++++ WORKING DATA ++++
(* ===== verification/GrantSafety.v ===== *)
(** * Grants end to end: what the grant reconciles ask of the server

    The database, schema and parameter grants of Grants.v run with every call to
    the server recorded, for any server. *)

From Stdlib Require Import Ascii.
From S2P Require Import Prelude GoStrings GoStrconv Privileges Parameters ApiTypes RolePolicy Objects.
From S2P Require Import Settings Trace GrantEngine GrantTrace GrantProps.
From S2P Require Import GranteePolicy Grants ExtensionSql.

(** ** Calls *)

Inductive pg_call :=
  | CallHeld (obj : PrivilegeObject) (grantee : string) (r : result (list string * list string * bool))
  | CallGrant (obj : PrivilegeObject) (grantee : string) (ps : list string) (wgo : bool) (e : error)
  | CallRevoke (obj : PrivilegeObject) (grantee : string) (ps : list string) (mode : RevokeMode) (e : error)
  | CallLookup (name : string) (r : result (option ReachableRole))
  | CallRoleExists (name : string) (r : result bool)
  | CallSchemaExists (name : string) (r : result bool)
  | CallContext (name : string) (r : context_result)
  | CallVersion (r : result Z)
  | CallRoleOIDs (names : list string) (r : result (gmap string Z))
  | CallListObjects (schema kind : string) (sel : SchemaObjectSelector) (r : result (list SchemaObject))
  | CallResolveRoutine (schema name args : string) (r : result (option Z))
  | CallResolveObject (kind schema identity : string) (oid : Z) (r : result (option string))
  | CallGrantObject (kind schema identity : string) (oid : Z) (grantee : string) (ps : list string) (wgo : bool) (e : error)
  | CallRevokeObject (kind schema identity : string) (oid : Z) (grantee : string) (ps : list string) (mode : RevokeMode) (e : error)
  | CallHeldDefault (t : DefaultPrivilegesTarget) (grantee : string) (r : result (list string * list string))
  | CallGrantDefault (t : DefaultPrivilegesTarget) (grantee : string) (ps : list string) (wgo : bool) (e : error)
  | CallRevokeDefault (t : DefaultPrivilegesTarget) (grantee : string) (ps : list string) (mode : RevokeMode) (e : error)
  | CallSave (e : error)
  | CallInstalled (name : string) (r : result (option InstalledExtension))
  | CallMembers (extension kind grantee : string) (r : result (list ExtensionMember))
  | CallGrantMembers (kind : string) (ids ps : list string) (grantee : string) (e : error)
  | CallRevokeMembers (kind : string) (ids ps : list string) (grantee : string) (e : error).

Section logged.
Context {W : Type}.

Definition logged_executor (ex : privilegeExecutor W) : privilegeExecutor (W * list pg_call) :=
  {| HeldPrivileges := λ o g, logged (CallHeld o g) (HeldPrivileges W ex o g);
     GrantPrivileges := λ o g ps wgo, logged (CallGrant o g ps wgo) (GrantPrivileges W ex o g ps wgo);
     RevokePrivileges := λ o g ps mode, logged (CallRevoke o g ps mode) (RevokePrivileges W ex o g ps mode) |}.

Definition logged_lookup (f : string → M W (result (option ReachableRole))) (n : string) :=
  logged (CallLookup n) (f n).

Definition logged_saver {S} (save : statusSaver W S) : statusSaver (W * list pg_call) S :=
  (λ f st, logged CallSave (f st)) <$> save.

Definition logged_database_client (pg : databaseGrantClient W) : databaseGrantClient (W * list pg_call) :=
  {| dgc_executor := logged_executor (dgc_executor pg);
     dgc_HeldFromAnyGrantor := λ o g p w, let '(r, w') := dgc_HeldFromAnyGrantor pg o g p w.1 in (r, (w', w.2));
     dgc_RoleExists := λ n, logged (CallRoleExists n) (dgc_RoleExists pg n);
     dgc_SetDatabaseParameter := λ d n v w, let '(r, w') := dgc_SetDatabaseParameter pg d n v w.1 in (r, (w', w.2));
     dgc_ResetDatabaseParameter := λ d n w, let '(r, w') := dgc_ResetDatabaseParameter pg d n w.1 in (r, (w', w.2));
     dgc_ParameterContext := λ n, logged (CallContext n) (dgc_ParameterContext pg n) |}.

Definition logged_schema_client (pg : schemaGrantClient W) : schemaGrantClient (W * list pg_call) :=
  {| sgc_executor := logged_executor (sgc_executor pg);
     sgc_RoleExists := λ n, logged (CallRoleExists n) (sgc_RoleExists pg n);
     sgc_SchemaExists := λ n, logged (CallSchemaExists n) (sgc_SchemaExists pg n) |}.

Definition logged_parameter_client (pg : parameterGrantClient W) : parameterGrantClient (W * list pg_call) :=
  {| pgc_ServerVersionNum := logged CallVersion (pgc_ServerVersionNum pg);
     pgc_executor := logged_executor (pgc_executor pg);
     pgc_RoleExists := λ n, logged (CallRoleExists n) (pgc_RoleExists pg n);
     pgc_ParameterContext := λ n, logged (CallContext n) (pgc_ParameterContext pg n) |}.
End logged.

(** The world's own changes are not constrained here. *)
Abbreviation emits := (emits (λ _ _ _, True)).

(** ** The engine's calls *)

Definition grant_ok `{UP : UnicodePrint} (desired managed : list privilegeGrant) (ev : pg_call) : Prop :=
  match ev with
  | CallGrant obj grantee ps wgo _ =>
      ps ≠ [] ∧ ∃ d, d ∈ desired ∧ obj = grantTarget_object (g_Target d) ∧ grantee = gt_Grantee (g_Target d) ∧
        ∀ p, p ∈ ps → p ∈ (if wgo then g_GrantOptions d else g_Privileges d)
  | CallRevoke obj grantee ps mode _ =>
      ps ≠ [] ∧ ∃ t, obj = grantTarget_object t ∧ grantee = gt_Grantee t ∧
        (∃ m, (m ∈ managed ∨ m ∈ desired) ∧ g_Target m = t) ∧ ∀ p, p ∈ ps →
        recorded (if GrantOptionOnly mode then g_GrantOptions else g_Privileges) managed (key t) p ∧
        ¬ recorded (if GrantOptionOnly mode then g_GrantOptions else g_Privileges) desired (key t) p ∧
        (Cascade mode = true → recorded g_GrantOptions managed (key t) p)
  | CallLookup _ _ => False
  | _ => True
  end.

Section engine.
Context `{UP : UnicodePrint} {W : Type} (ex : privilegeExecutor W).

Lemma emits_one {A} (ev : A → pg_call) (m : M W A) (ok : pg_call → Prop) :
  (∀ x, ok (ev x)) → emits (logged ev m) (λ _ new, Forall ok new).
Proof. intros H. eapply emits_conseq; [by apply emits_logged|]. intros x new ->. by constructor. Qed.

Lemma engine_client_emits desired managed limit gone (persist : ledgerPersist (W * list pg_call)) :
  NoDup (grant_key <$> desired) → Forall wf_desired desired →
  (∀ f t, gone = Some f → emits (f t) (λ _ new, Forall (grant_ok desired managed) new)) →
  (∀ f l, persist = Some f → emits (f l) (λ _ new, Forall (grant_ok desired managed) new)) →
  emits (applyPrivilegeGrants (executorOps (logged_executor ex) gone) desired managed limit persist)
    (λ _ new, Forall (grant_ok desired managed) new).
Proof.
  intros Hn Hwf Hgone Hpersist. apply engine_only; try done; simpl.
  - intros t. eapply emits_bind; [by apply (emits_one _ _ (grant_ok desired managed))|].
    intros r new Hnew. apply emits_ret. by rewrite app_nil_r.
  - intros t ps wgo (Hne & d & Hd & <- & Hps). apply emits_one. intros e. simpl. eauto 10.
  - intros t ps mode (Ht & Hne & Hps). apply emits_one. intros e. simpl. eauto 10.
Qed.

Lemma saver_emits {S} (save : statusSaver W S) (set : list privilegeGrant → S) desired managed f l :
  persist_with (logged_saver save) set = Some f → emits (f l) (λ _ new, Forall (grant_ok desired managed) new).
Proof.
  intros [= <-]. destruct save as [g|]; simpl; [by apply emits_one|apply emits_ret; constructor].
Qed.

Lemma roleGone_emits (RoleExists : string → M W (result bool)) t desired managed :
  emits (roleGone (λ n, logged (CallRoleExists n) (RoleExists n)) t) (λ _ new, Forall (grant_ok desired managed) new).
Proof.
  unfold roleGone. destruct (IsPublic _); [apply emits_ret; constructor|].
  eapply emits_bind; [by apply (emits_one _ _ (grant_ok desired managed))|]. intros r new Hnew. apply emits_ret. by rewrite app_nil_r.
Qed.
End engine.

(** ** The filter's calls *)

Section filter.
Context `{UP : UnicodePrint} {W : Type} (LookupRole : string → M W (result (option ReachableRole))) (c : granteeChecker).

(** The verdict on [grantee] follows from an answer of the server. *)
Definition judged (tr : list pg_call) (grantee : string) (res : granteeResult) : Prop :=
  (∃ r, CallLookup grantee (inl r) ∈ tr ∧ res = grantee_verdict c grantee r) ∨ (∀ r, res = grantee_verdict c grantee r).

Lemma judged_mono tr tr' grantee res : (∀ ev, ev ∈ tr → ev ∈ tr') → judged tr grantee res → judged tr' grantee res.
Proof. intros H [(r & ? & ?)|?]; [left; eauto|by right]. Qed.

Lemma judged_app_l tr rest g res : judged tr g res → judged (tr ++ rest) g res.
Proof. apply judged_mono. intros. apply elem_of_app. by left. Qed.

(** An allowed grantee is PUBLIC or a role the server described and the policy accepts. *)
Lemma judged_allowed tr grantee res :
  judged tr grantee res → gr_verdict res = granteeAllowed →
  IsPublic grantee = true ∨ ∃ r, CallLookup grantee (inl (Some r)) ∈ tr ∧ acceptable c grantee r.
Proof.
  intros [(r & Hin & ->)|Hr]; intros Hv.
  - apply grantee_verdict_allowed in Hv as [?|(r' & -> & ?)]; [by left|right]. eauto.
  - rewrite (Hr None) in Hv. apply grantee_verdict_allowed in Hv as [?|(r' & ? & ?)]; [by left|done].
Qed.

Definition caches_ok (tr : list pg_call) (st : checkerCaches) : Prop :=
  ∀ g res, ck_cache st !! g = Some res → judged tr g res.

Lemma caches_ok_app tr rest st : caches_ok tr st → caches_ok (tr ++ rest) st.
Proof. intros H g res Hg. by apply judged_app_l, H. Qed.

Lemma caches_ok_empty tr : caches_ok tr no_caches.
Proof. by intros g res ?. Qed.

Definition is_lookup (ev : pg_call) : Prop := match ev with CallLookup _ _ => True | _ => False end.

Lemma decideGrantee_emits grantee :
  emits (decideGrantee (logged_lookup LookupRole) c grantee) (λ r new, Forall is_lookup new ∧
    ∀ res, r = inl res → judged new grantee res).
Proof.
  unfold decideGrantee.
  assert (∀ res, (∀ r, res = grantee_verdict c grantee r) →
    emits (mret (inl res) : M (W * list pg_call) (result granteeResult)) (λ r new, Forall is_lookup new ∧ ∀ res, r = inl res → judged new grantee res)) as Hpure.
  { intros res Hr. apply emits_ret. split; [done|]. intros ? [= <-]. by right. }
  destruct (IsPublic grantee) eqn:Ep; [apply Hpure; intros; unfold grantee_verdict; by rewrite Ep|].
  destruct (granteeNameProblem grantee) eqn:En; [apply Hpure; intros; unfold grantee_verdict; by rewrite Ep, En|].
  case_decide as Hd; [apply Hpure; intros; unfold grantee_verdict; by rewrite Ep, En, decide_True|].
  eapply emits_bind; [by apply emits_logged|]. intros r new ->. apply emits_ret. rewrite app_nil_r.
  split; [by repeat constructor|]. intros res Hres. left.
  assert (∃ o, r = inl o ∧ res = grantee_verdict c grantee o) as (o & -> & ->).
  { assert (∀ o, grantee_verdict c grantee o = match o with None => verdict granteeMissing
      | Some r => match granteeProblem r (gc_policy c) (gc_managed c) with Some p => refusal p | None => verdict granteeAllowed end end) as Hgv.
    { intros o. unfold grantee_verdict. by rewrite Ep, En, decide_False. }
    destruct r as [[r|]|]; simplify_eq; eexists; (split; [done|by rewrite Hgv]). }
  exists o. split; [by left|done].
Qed.

Lemma check_emits grantee st tr0 :
  caches_ok tr0 st →
  emits (check (logged_lookup LookupRole) c grantee st) (λ '(r, st') new, Forall is_lookup new ∧ caches_ok (tr0 ++ new) st' ∧
    ∀ res, r = inl res → judged (tr0 ++ new) grantee res).
Proof.
  intros Hst. unfold check. destruct (ck_cache st !! grantee) as [res|] eqn:E.
  { apply emits_ret. rewrite app_nil_r. split_and!; [done|done|]. intros ? [= <-]. by apply Hst. }
  eapply emits_bind; [apply decideGrantee_emits|]. intros r new [Hl Hj]. apply emits_ret. rewrite app_nil_r.
  assert (∀ res, r = inl res → judged (tr0 ++ new) grantee res) as Hj'.
  { intros res Hr. eapply judged_mono; [|by apply Hj]. intros. apply elem_of_app. by right. }
  destruct r as [res|e]; (split; [done|]); (split; [|]).
  - intros g res'. simpl. intros [[<- <-]|[_ ?]]%lookup_insert_Some; [by apply Hj'|by apply judged_app_l, Hst].
  - done.
  - by apply caches_ok_app.
  - done.
Qed.

(** What a filtered list is: the grants whose grantee was allowed. *)
Definition filtered (tr : list pg_call) (desired out : list privilegeGrant) : Prop :=
  sublist out desired ∧
  (∀ g, g ∈ out → ∃ res, judged tr (gt_Grantee (g_Target g)) res ∧ gr_verdict res = granteeAllowed) ∧
  (∀ g, g ∈ desired → g ∈ out ∨ ∃ res, judged tr (gt_Grantee (g_Target g)) res ∧ gr_verdict res ≠ granteeAllowed).

Lemma filtered_mono tr tr' desired out :
  (∀ ev, ev ∈ tr → ev ∈ tr') → filtered tr desired out → filtered tr' desired out.
Proof.
  intros H (Hs & Hin & Hout). split_and!; [done| |].
  - intros g (res & ? & ?)%Hin. exists res. split; [by eapply judged_mono|done].
  - intros g [?|(res & ? & ?)]%Hout; [by left|]. right. exists res. split; [by eapply judged_mono|done].
Qed.

Lemma filtered_cons tr g res gs out :
  judged tr (gt_Grantee (g_Target g)) res → filtered tr gs out →
  filtered tr (g :: gs) (if decide (gr_verdict res = granteeAllowed) then g :: out else out).
Proof.
  intros Hj (Hs & Hin & Hout). case_decide as Hv; (split; [by constructor|split]).
  - intros g' [->|?]%elem_of_cons; eauto.
  - intros g' [->|[?|?]%Hout]%elem_of_cons; [left; by left|left; by right|by right].
  - done.
  - intros g' [->|[?|?]%Hout]%elem_of_cons; [right; eauto|by left|by right].
Qed.

Lemma filter_emits field gs f st tr0 :
  caches_ok tr0 st →
  emits (grantFilter_filter (logged_lookup LookupRole) c field gs f st) (λ '(r, _, st') new,
    Forall is_lookup new ∧ caches_ok (tr0 ++ new) st' ∧ ∀ out, r = inl out → filtered (tr0 ++ new) gs out).
Proof.
  revert f st tr0. induction gs as [|g gs IH]; intros f st tr0 Hst; simpl.
  { apply emits_ret. rewrite app_nil_r. split_and!; [done|done|]. intros ? [= <-].
    split_and!; [constructor|by intros ? ?%elem_of_nil..]. }
  eapply emits_bind; [by apply check_emits|]. intros [r st1] new1 (Hl1 & Hc1 & Hj1).
  destruct r as [res|e]; [|by apply emits_ret; rewrite app_nil_r].
  eapply emits_bind; [by apply (IH _ _ (tr0 ++ new1))|]. intros [[rest f2] st2] new2 (Hl2 & Hc2 & Hf2).
  rewrite <- app_assoc in *.
  destruct rest as [out|e]; apply emits_ret; rewrite app_nil_r; (split; [by apply Forall_app|]); (split; [done|]); [|done].
  intros ? [= <-]. apply filtered_cons; [|by apply Hf2]. rewrite app_assoc. by apply judged_app_l, Hj1.
Qed.
End filter.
++++
ASSIGNMENT — Transcribe each line of the data above, unaltered, from the one where "Section engine." appears to the one where "(** ** The filter's calls *)" appears, inclusive of both.

OUTPUT OF THE TASK —
Section engine.
Context `{UP : UnicodePrint} {W : Type} (ex : privilegeExecutor W).

Lemma emits_one {A} (ev : A → pg_call) (m : M W A) (ok : pg_call → Prop) :
  (∀ x, ok (ev x)) → emits (logged ev m) (λ _ new, Forall ok new).
Proof. intros H. eapply emits_conseq; [by apply emits_logged|]. intros x new ->. by constructor. Qed.

Lemma engine_client_emits desired managed limit gone (persist : ledgerPersist (W * list pg_call)) :
  NoDup (grant_key <$> desired) → Forall wf_desired desired →
  (∀ f t, gone = Some f → emits (f t) (λ _ new, Forall (grant_ok desired managed) new)) →
  (∀ f l, persist = Some f → emits (f l) (λ _ new, Forall (grant_ok desired managed) new)) →
  emits (applyPrivilegeGrants (executorOps (logged_executor ex) gone) desired managed limit persist)
    (λ _ new, Forall (grant_ok desired managed) new).
Proof.
  intros Hn Hwf Hgone Hpersist. apply engine_only; try done; simpl.
  - intros t. eapply emits_bind; [by apply (emits_one _ _ (grant_ok desired managed))|].
    intros r new Hnew. apply emits_ret. by rewrite app_nil_r.
  - intros t ps wgo (Hne & d & Hd & <- & Hps). apply emits_one. intros e. simpl. eauto 10.
  - intros t ps mode (Ht & Hne & Hps). apply emits_one. intros e. simpl. eauto 10.
Qed.

Lemma saver_emits {S} (save : statusSaver W S) (set : list privilegeGrant → S) desired managed f l :
  persist_with (logged_saver save) set = Some f → emits (f l) (λ _ new, Forall (grant_ok desired managed) new).
Proof.
  intros [= <-]. destruct save as [g|]; simpl; [by apply emits_one|apply emits_ret; constructor].
Qed.

Lemma roleGone_emits (RoleExists : string → M W (result bool)) t desired managed :
  emits (roleGone (λ n, logged (CallRoleExists n) (RoleExists n)) t) (λ _ new, Forall (grant_ok desired managed) new).
Proof.
  unfold roleGone. destruct (IsPublic _); [apply emits_ret; constructor|].
  eapply emits_bind; [by apply (emits_one _ _ (grant_ok desired managed))|]. intros r new Hnew. apply emits_ret. by rewrite app_nil_r.
Qed.
End engine.

(** ** The filter's calls *)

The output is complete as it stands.